## Action item
For the records that follow, please set down exactly the lines between the one holding "(mem_size_mib c) args" and the one holding "Definition with_network (tap", inclusive, and only those.

[Items from a dataset]
+++++
(* ===== verification/FcConfig.v ===== *)
(** clawpot-common/src/firecracker/config.rs and models.rs: the VM configuration
    builder with its validation, and the request bodies of Firecracker's API.
    A [PathBuf] is its UTF-8 text. *)

From S2P Require Import Prelude RustStr World Json.
From Stdlib Require Import ZArith Lia Ascii String.
From stdpp Require Import base gmap strings list.

Open Scope Z_scope.

Record VmConfig : Type := mkVmConfig {
  kernel_path : string;
  rootfs_path : string;
  vcpu_count : Z;                    (* u8 *)
  mem_size_mib : Z;                  (* u32 *)
  boot_args : string;
  tap_device : option string;
  ip_address : option string;
  guest_cid : option Z;              (* u32 *)
  vsock_uds_path : option string;
}.

(** [VmConfig::new(kernel_path, rootfs_path)] *)
Definition new (kernel rootfs : string) : VmConfig :=
  mkVmConfig kernel rootfs 1 256 "console=ttyS0 reboot=k panic=1 pci=off" None None None None.

Definition with_vcpus (count : Z) (c : VmConfig) : VmConfig :=
  mkVmConfig (kernel_path c) (rootfs_path c) count (mem_size_mib c) (boot_args c)
    (tap_device c) (ip_address c) (guest_cid c) (vsock_uds_path c).

Definition with_memory (mib : Z) (c : VmConfig) : VmConfig :=
  mkVmConfig (kernel_path c) (rootfs_path c) (vcpu_count c) mib (boot_args c)
    (tap_device c) (ip_address c) (guest_cid c) (vsock_uds_path c).

Definition with_boot_args (args : string) (c : VmConfig) : VmConfig :=
  mkVmConfig (kernel_path c) (rootfs_path c) (vcpu_count c) (mem_size_mib c) args
    (tap_device c) (ip_address c) (guest_cid c) (vsock_uds_path c).

Definition ip_config (ip : string) : string :=
  "ip=" +:+ ip +:+ "::192.168.100.1:255.255.255.0::eth0:off".

(** [with_network(tap_device, ip_address)] *)
Definition with_network (tap ip : string) (c : VmConfig) : VmConfig :=
  mkVmConfig (kernel_path c) (rootfs_path c) (vcpu_count c) (mem_size_mib c)
    ("console=ttyS0 reboot=k panic=1 pci=off " +:+ ip_config ip)
    (Some tap) (Some ip) (guest_cid c) (vsock_uds_path c).

Definition with_vsock (cid : Z) (uds_path : string) (c : VmConfig) : VmConfig :=
  mkVmConfig (kernel_path c) (rootfs_path c) (vcpu_count c) (mem_size_mib c) (boot_args c)
    (tap_device c) (ip_address c) (Some cid) (Some uds_path).

Section validate.
Context {W : Type} `{FileSystem W}.

(** [validate(&self) -> anyhow::Result<()>] *)
Definition validate (c : VmConfig) : ST W (result unit error) :=
  let! kernel_there := path_exists (kernel_path c) in
  if negb kernel_there
  then ret (Err (anyhow ("Kernel image not found: " +:+ kernel_path c)))
  else
    let! rootfs_there := path_exists (rootfs_path c) in
    if negb rootfs_there
    then ret (Err (anyhow ("Rootfs image not found: " +:+ rootfs_path c)))
    else if vcpu_count c =? 0
    then ret (Err (anyhow "vCPU count must be at least 1"))
    else if mem_size_mib c <? 128
    then ret (Err (anyhow "Memory size must be at least 128 MiB"))
    else ret (Ok tt).

Lemma validate_ok c w w' :
  validate c w = (Ok tt, w') -> vcpu_count c <> 0 /\ 128 <= mem_size_mib c.
Proof.
  unfold validate, bind, ret. destruct (path_exists (kernel_path c) w) as [[|] w1]; simpl; [|done].
  destruct (path_exists (rootfs_path c) w1) as [[|] w2]; simpl; [|done].
  destruct (vcpu_count c =? 0) eqn:E1; [done|]. destruct (mem_size_mib c <? 128) eqn:E2; [done|].
  intros _. apply Z.eqb_neq in E1. apply Z.ltb_ge in E2. done.
Qed.

End validate.

(** * Request bodies (models.rs) *)

Record BootSource : Type := mkBootSource { bs_kernel_image_path : string; bs_boot_args : string }.
Record Drive : Type := mkDrive {
  dr_drive_id : string; dr_path_on_host : string; dr_is_root_device : bool; dr_is_read_only : bool }.
Record MachineConfig : Type := mkMachineConfig { mc_vcpu_count : Z; mc_mem_size_mib : Z }.
Record InstanceActionInfo : Type := mkInstanceActionInfo { action_type : string }.
Record VsockDevice : Type := mkVsockDevice { vs_guest_cid : Z; vs_uds_path : string }.
Record NetworkInterface : Type := mkNetworkInterface {
  ni_iface_id : string; ni_host_dev_name : string; ni_guest_mac : option string }.
Record EntropyDevice : Type := mkEntropyDevice { }.

(** [InstanceActionInfo::start()] *)
Definition action_start : InstanceActionInfo := mkInstanceActionInfo "InstanceStart".

(** [InstanceActionInfo::send_ctrl_alt_del()] *)
Definition action_send_ctrl_alt_del : InstanceActionInfo := mkInstanceActionInfo "SendCtrlAltDel".

(** The [Serialize] derivations: one field per struct field, under its name. *)
Definition ser_boot_source (b : BootSource) : json :=
  JObject [("kernel_image_path", JString (bs_kernel_image_path b)); ("boot_args", JString (bs_boot_args b))].
Definition ser_drive (d : Drive) : json :=
  JObject [("drive_id", JString (dr_drive_id d)); ("path_on_host", JString (dr_path_on_host d));
           ("is_root_device", JBool (dr_is_root_device d)); ("is_read_only", JBool (dr_is_read_only d))].
Definition ser_machine_config (m : MachineConfig) : json :=
  JObject [("vcpu_count", jint (mc_vcpu_count m)); ("mem_size_mib", jint (mc_mem_size_mib m))].
Definition ser_action (a : InstanceActionInfo) : json := JObject [("action_type", JString (action_type a))].
Definition ser_vsock (v : VsockDevice) : json :=
  JObject [("guest_cid", jint (vs_guest_cid v)); ("uds_path", JString (vs_uds_path v))].

(** [guest_mac] is skipped when it is [None]. *)
Definition ser_network_interface (n : NetworkInterface) : json :=
  JObject ([("iface_id", JString (ni_iface_id n)); ("host_dev_name", JString (ni_host_dev_name n))]
             ++ match ni_guest_mac n with Some mac => [("guest_mac", JString mac)] | None => [] end).
Definition ser_entropy (_ : EntropyDevice) : json := JObject [].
+++++
## Response to this exercise
  mkVmConfig (kernel_path c) (rootfs_path c) (vcpu_count c) (mem_size_mib c) args
    (tap_device c) (ip_address c) (guest_cid c) (vsock_uds_path c).

Definition ip_config (ip : string) : string :=
  "ip=" +:+ ip +:+ "::192.168.100.1:255.255.255.0::eth0:off".

(** [with_network(tap_device, ip_address)] *)
Definition with_network (tap ip : string) (c : VmConfig) : VmConfig :=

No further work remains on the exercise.